More antidiscrimination law vs. freedom of religion

Matthew Hoy
By Matthew Hoy on June 14, 2006

Matthew J. Franck has a brief note over on National Review's "Bench Memos" blog on another case that pitted civil rights law against freedom of religion. The good news: freedom of religion won.

In that light, here’s a good-news story: last week a panel of the Third Circuit held that Ursuline Academy, a girls’ Catholic pre-K-12 school in Wilmington, Delaware, was protected by its religious freedom from a lawsuit challenging its firing of a teacher who publicly stated her support of abortion rights as signatory to a pro-Roe newspaper ad (see here for PDF version of the ruling). In the most interesting aspect of the opinion by Judge Jane Roth (the widow of the late Sen. Bill Roth who recently took senior judge status), the panel held that the court itself would trample on the First Amendment’s protection of religious freedom if it were to attempt to assess how much of an affront to Catholic doctrine was committed by, say, a male teacher who opposed the war in Iraq, as compared to the female plaintiff who opposed Catholic teaching on abortion.

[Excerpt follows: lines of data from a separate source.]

(** * DiscoX evaluation pipeline: score aggregation, structured judge calls,
      the judgment pipeline and the resumable task runner.

    A shallow embedding of [eval/eval_res.py], [runs/run.py],
    [run_tasks.py] and [dataset/data.py].  Python values that cross the JSON boundary are values of
    the inductive type [json]; Python strings are sequences of Unicode code
    points; code that can raise returns a [res]; code that talks to the model
    backend or to the file system threads an explicit world. *)

From Stdlib Require Import ZArith NArith List Bool Lia String Ascii SpecFloat.
From stdpp Require Import base option list gmap.

Set Warnings "-register-all".
Local Open Scope Z_scope.

(** ** Python strings *)

Module Py.

(** A [str] is a sequence of code points. *)
Abbreviation pystr := (list N).

(** Source literals are written as UTF-8 text and decoded once. *)
Definition byte_val (a : ascii) : N := N_of_ascii a.

Fixpoint bytes_of (s : string) : list N :=
  match s with
  | EmptyString => []
  | String a s' => byte_val a :: bytes_of s'
  end.

Definition cont (b : N) : N := N.land b 63.

Fixpoint utf8_decode (bs : list N) : pystr :=
  match bs with
  | [] => []
  | b0 :: r0 =>
    if (b0 <? 128)%N then b0 :: utf8_decode r0
    else match r0 with
    | [] => [b0]
    | b1 :: r1 =>
      if (b0 <? 224)%N
      then (N.land b0 31 * 64 + cont b1)%N :: utf8_decode r1
      else match r1 with
      | [] => [b0; b1]
      | b2 :: r2 =>
        if (b0 <? 240)%N
        then (N.land b0 15 * 4096 + cont b1 * 64 + cont b2)%N :: utf8_decode r2
        else match r2 with
        | [] => [b0; b1; b2]
        | b3 :: r3 =>
          (N.land b0 7 * 262144 + cont b1 * 4096 + cont b2 * 64 + cont b3)%N
            :: utf8_decode r3
        end
      end
    end
  end.

Definition u (s : string) : pystr := utf8_decode (bytes_of s).

(** [Py_UNICODE_ISSPACE]: the characters [str.strip()] removes and the
    pattern class [\s] matches on [str] patterns. *)
Definition is_space (c : N) : bool :=
  ((9 <=? c) && (c <=? 13) || (28 <=? c) && (c <=? 32)
   || (c =? 133) || (c =? 160) || (c =? 5760)
   || (8192 <=? c) && (c <=? 8202)
   || (c =? 8232) || (c =? 8233) || (c =? 8239) || (c =? 8287)
   || (c =? 12288))%N.

(** Dropping the leading, or the trailing, characters of a class. *)
Fixpoint lstrip_by (p : N -> bool) (s : pystr) : pystr :=
  match s with
  | c :: s' => if p c then lstrip_by p s' else s
  | [] => []
  end.

Fixpoint rstrip_by (p : N -> bool) (s : pystr) : pystr :=
  match s with
  | [] => []
  | c :: s' =>
      match rstrip_by p s' with
      | [] => if p c then [] else [c]
      | t => c :: t
      end
  end.

Abbreviation lstrip := (lstrip_by is_space).
Abbreviation rstrip := (rstrip_by is_space).

(** [s.strip()] *)
Definition strip (s : pystr) : pystr := rstrip (lstrip s).

Definition NL : pystr := [10%N].       (* "\n" *)

(** A [str] may hold surrogate code points on their own; the [utf-8] codec
    refuses to encode them. *)
Definition is_surrogate (c : N) : bool := ((55296 <=? c) && (c <=? 57343))%N.

(** [s.encode("utf-8")] does not raise. *)
Definition encodable (s : pystr) : bool := forallb (fun c => negb (is_surrogate c)) s.

(** [s.startswith(p)] *)
Fixpoint startswith (p s : pystr) : bool :=
  match p, s with
  | [], _ => true
  | a :: p', b :: s' => (a =? b)%N && startswith p' s'
  | _ :: _, [] => false
  end.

To engage in such inquiries “would be meddling in matters related to a religious organization’s ability to define the parameters of what constitutes orthodoxy.”

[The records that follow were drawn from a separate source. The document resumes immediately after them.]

(** m[k] = l for a key the map lacks and a cell no map points to. *)
Lemma assign_entry h mref m k l c :
  heap_inv h → maps h !! mref = Some m → m !! k = None →
  cells h !! l = Some c → action c = k → requests c ≠ [] → unowned h l →
  let h' := mkHeap (trackers h) (<[mref := <[k := l]> m]> (maps h)) (cells h) in
  heap_inv h'
  ∧ (∀ b, trackers h !! b = Some (mkAllActionsTracker (Some mref)) →
          view h' b = Some (<[k := requests c]> (table_view h m)))
  ∧ (∀ b, trackers h !! b ≠ Some (mkAllActionsTracker (Some mref)) →
          view h' b = view h b)
  ∧ (records_inv h → Forall (λ r, GetAction r = k) (requests c) → records_inv h')
  ∧ (∀ l', l' ≠ l → unowned h l' → unowned h' l').
Proof.
  intros Hinv Hm Hk Hl Hact Hne Hfree h'. subst h'. split_and!.
  - split; cbn [trackers maps cells].
    + intros a mref' Ha. destruct (decide (mref' = mref)) as [->|?].
      * rewrite lookup_insert_eq. eauto.
      * rewrite lookup_insert_ne by done. by eapply inv_tracker_map.
    + intros mref' m' k' l' [[<- <-]|[_ Hm']]%lookup_insert_Some.
      * intros [[<- <-]|[_ Hk']]%lookup_insert_Some; [eauto|].
        by eapply inv_map_cell.
      * intros Hk'. by eapply inv_map_cell.
    + apply Hinv.
    + intros m1 t1 k1 m2 t2 k2 l' H1 Hk1 H2 Hk2.
      apply lookup_insert_Some in H1 as [[? ?]|[? H1]];
        apply lookup_insert_Some in H2 as [[? ?]|[? H2]]; simplify_eq;
        repeat match goal with
          | H : <[_:=_]> _ !! _ = Some _ |- _ =>
              apply lookup_insert_Some in H as [[? ?]|[? ?]]
          end; simplify_eq;
        first [ done
              | by exfalso; eapply Hfree; eauto
              | by eapply (inv_cell_owner _ Hinv); eauto ].
  - intros b Hb. unfold view. cbn [trackers maps cells].
    rewrite Hb. simpl. rewrite lookup_insert_eq. simpl. f_equal.
    apply map_eq. intros k'. rewrite lookup_table_view. cbn [cells].
    destruct (decide (k' = k)) as [->|Hkk].
    + rewrite !lookup_insert_eq. simpl. by rewrite Hl.
    + by rewrite !lookup_insert_ne, lookup_table_view.
  - intros b Hb. unfold view. cbn [trackers maps cells].
    destruct (trackers h !! b) as [[[mref'|]]|] eqn:Hb'; simpl; [|done..].
    rewrite lookup_insert_ne by congruence. done.
  - unfold records_inv; cbn [trackers maps cells]. intros Hrec Hall mref' m' k' l' c' [[<- <-]|[_ Hm']]%lookup_insert_Some.
    + intros [[<- <-]|[_ Hk']]%lookup_insert_Some; cbn [cells].
      * intros ?. by simplify_eq.
      * by eapply Hrec.
    + cbn [cells]. by eapply Hrec.
  - unfold unowned; cbn [trackers maps cells]. intros l' Hll Hl' mref' m' k' [[<- <-]|[_ Hm']]%lookup_insert_Some.
    + intros [[_ ?]|[_ Hk']]%lookup_insert_Some; [done|]. by eapply Hl'.
    + by eapply Hl'.
Qed.

(** ** AddRequest on a well-formed store *)

Lemma AddRequest_spec_nil_map h a r :
  heap_inv h → trackers h !! a = Some (mkAllActionsTracker None) →
  ∃ h', AllActionsTracker_AddRequest a r h = (h', Ok tt) ∧ heap_inv h'
    ∧ view h' a = Some {[GetAction r := [r]]}
    ∧ (∀ b, b ≠ a → view h' b = view h b)
    ∧ dom (trackers h') = dom (trackers h)
    ∧ (records_inv h → records_inv h').
Proof.
  intros Hinv Ha. rewrite (AddRequest_nil_map _ _ _ Ha).
  set (mref := fresh (dom (maps h))). set (l := fresh (dom (cells h))).
  set (k := GetAction r).
  assert (Hmref : maps h !! mref = None) by apply not_elem_of_dom, is_fresh.
  assert (Hl : unowned h l) by by apply fresh_cell_unowned.
  destruct (add_empty_map h mref Hinv Hmref) as (I1 & V1 & R1 & U1).
  set (h1 := mkHeap (trackers h) (<[mref := ∅]> (maps h)) (cells h)) in *.
  assert (Hfree : ∀ b, trackers h1 !! b ≠ Some (mkAllActionsTracker (Some mref))).
  { intros b Hb. destruct (inv_tracker_map _ Hinv _ _ Hb). congruence. }
  destruct (set_tracker_map h1 a mref ∅ I1 (lookup_insert_eq _ _ _) Hfree)
    as (I2 & V2 & F2 & R2 & U2).
  set (h2 := mkHeap (<[a := mkAllActionsTracker (Some mref)]> (trackers h1))
               (maps h1) (cells h1)) in *.
  destruct (set_unowned_cell h2 l (mkActionTracker k [r]) I2 (U2 _ (U1 _ Hl)))
    as (I3 & V3 & R3).
  set (h3 := mkHeap (trackers h2) (maps h2)
               (<[l := mkActionTracker k [r]]> (cells h2))) in *.
  destruct (assign_entry h3 mref ∅ k l (mkActionTracker k [r]) I3)
    as (I4 & V4 & F4 & R4 & _);
    [apply lookup_insert_eq | apply lookup_empty | apply lookup_insert_eq
    | done | done | exact (U2 _ (U1 _ Hl)) |].
  cbn [trackers maps cells h1 h2 h3] in *.
  rewrite insert_insert_eq, insert_empty in I4, V4, F4, R4.
  eexists. split_and!; [done|exact I4|..].
  - rewrite (V4 a) by apply lookup_insert_eq. by f_equal.
  - intros b Hb. rewrite F4, V3, F2, V1; [done..|].
    rewrite lookup_insert_ne by done. intros Hb'.
    destruct (inv_tracker_map _ Hinv _ _ Hb'). congruence.
  - cbn [trackers]. apply dom_insert_lookup_L. eauto.
  - intros Hrec. apply R4; [auto|]. by repeat constructor.
Qed.

Lemma AddRequest_spec_new_key h a r mref m :
  heap_inv h → trackers h !! a = Some (mkAllActionsTracker (Some mref)) →
  maps h !! mref = Some m → m !! GetAction r = None →
  ∃ h', AllActionsTracker_AddRequest a r h = (h', Ok tt) ∧ heap_inv h'
    ∧ view h' a = Some (<[GetAction r := [r]]> (table_view h m))
    ∧ (∀ b, b ≠ a → view h' b = view h b)
    ∧ dom (trackers h') = dom (trackers h)
    ∧ (records_inv h → records_inv h').
Proof.
  intros Hinv Ha Hm Hk. rewrite (AddRequest_new_key _ _ _ _ _ Ha Hm Hk).
  set (l := fresh (dom (cells h))). set (k := GetAction r) in *.
  assert (Hl : unowned h l) by by apply fresh_cell_unowned.
  destruct (set_unowned_cell h l (mkActionTracker k [r]) Hinv Hl)
    as (I1 & V1 & R1).
  set (h1 := mkHeap (trackers h) (maps h)
               (<[l := mkActionTracker k [r]]> (cells h))) in *.
  destruct (assign_entry h1 mref m k l (mkActionTracker k [r]) I1)
    as (I2 & V2 & F2 & R2 & _);
    [done | done | apply lookup_insert_eq | done | done | exact Hl |].
  cbn [trackers maps cells h1] in *.
  eexists. split_and!; [done|exact I2|..|done|].
  - rewrite (V2 a) by done. cbn [requests].
    do 2 f_equal. exact (table_view_set_unowned h l _ m mref Hl Hm).
  - intros b Hb. rewrite F2, V1; [done|].
    intros Hb'. by destruct (inv_map_owner _ Hinv _ _ _ Ha Hb').
  - intros Hrec. apply R2; [auto|]. by repeat constructor.
Qed.

Lemma AddRequest_spec_old_key h a r mref m l :
  heap_inv h → trackers h !! a = Some (mkAllActionsTracker (Some mref)) →
  maps h !! mref = Some m → m !! GetAction r = Some l →
  ∃ h' c, AllActionsTracker_AddRequest a r h = (h', Ok tt) ∧ heap_inv h'
    ∧ cells h !! l = Some c
    ∧ view h' a = Some (<[GetAction r := requests c ++ [r]]> (table_view h m))
    ∧ (∀ b, b ≠ a → view h' b = view h b)
    ∧ dom (trackers h') = dom (trackers h)
    ∧ (records_inv h → records_inv h').
Proof.
  intros Hinv Ha Hm Hk. rewrite (AddRequest_old_key _ _ _ _ _ _ Ha Hm Hk).
  destruct (inv_map_cell _ Hinv _ _ _ _ Hm Hk) as (c & Hc & Hact & Hne).
  rewrite Hc. rewrite decide_False by (intros ?; done).
  destruct (set_owned_cell h mref m (GetAction r) l
              (mkActionTracker (action c) (requests c ++ [r])) Hinv Hm Hk)
    as (I1 & V1 & F1 & R1); [done | by destruct (requests c) |].
  eexists _, c. split_and!; [done|exact I1|done|..|done|].
  - by rewrite (V1 a).
  - intros b Hb. apply F1. intros Hb'.
    by destruct (inv_map_owner _ Hinv _ _ _ Ha Hb').
  - intros Hrec. apply R1; [done|]. cbn [requests].
    apply Forall_app. split; [by eapply Hrec | by repeat constructor].
Qed.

This case involved a potential conflict between First Amendment religious freedom and federal civil rights law (a real potential despite legislative language and history largely protective of religious institutions). Much worse would be the situation for churches and other such institutions if the Supreme Court held for a constitutional right to same-sex marriage, which would set up the conflict on the same plane of constitutional principles.

It's nice to see that Judge Roth recognized that the court had no role in determining what constitutes religious orthodoxy and what does not.

That statement reminded me of the Casey Martin v. PGA case in which the Supreme Court took precisely the opposite tack, ruling that walking wasn't an integral part of the professional golf game.

0 comments on “More antidiscrimination law vs. freedom of religion”

  1. I think there was grammar faux pas in the article that is pretty funny.

    "In the most interesting aspect of the opinion by Judge Jane Roth (the widow of the late Sen. Bill Roth who recently took senior judge status),"

    Did she get the new judge status or is "senior judge status" a new term for dying? Maybe it will replace "kick the bucket".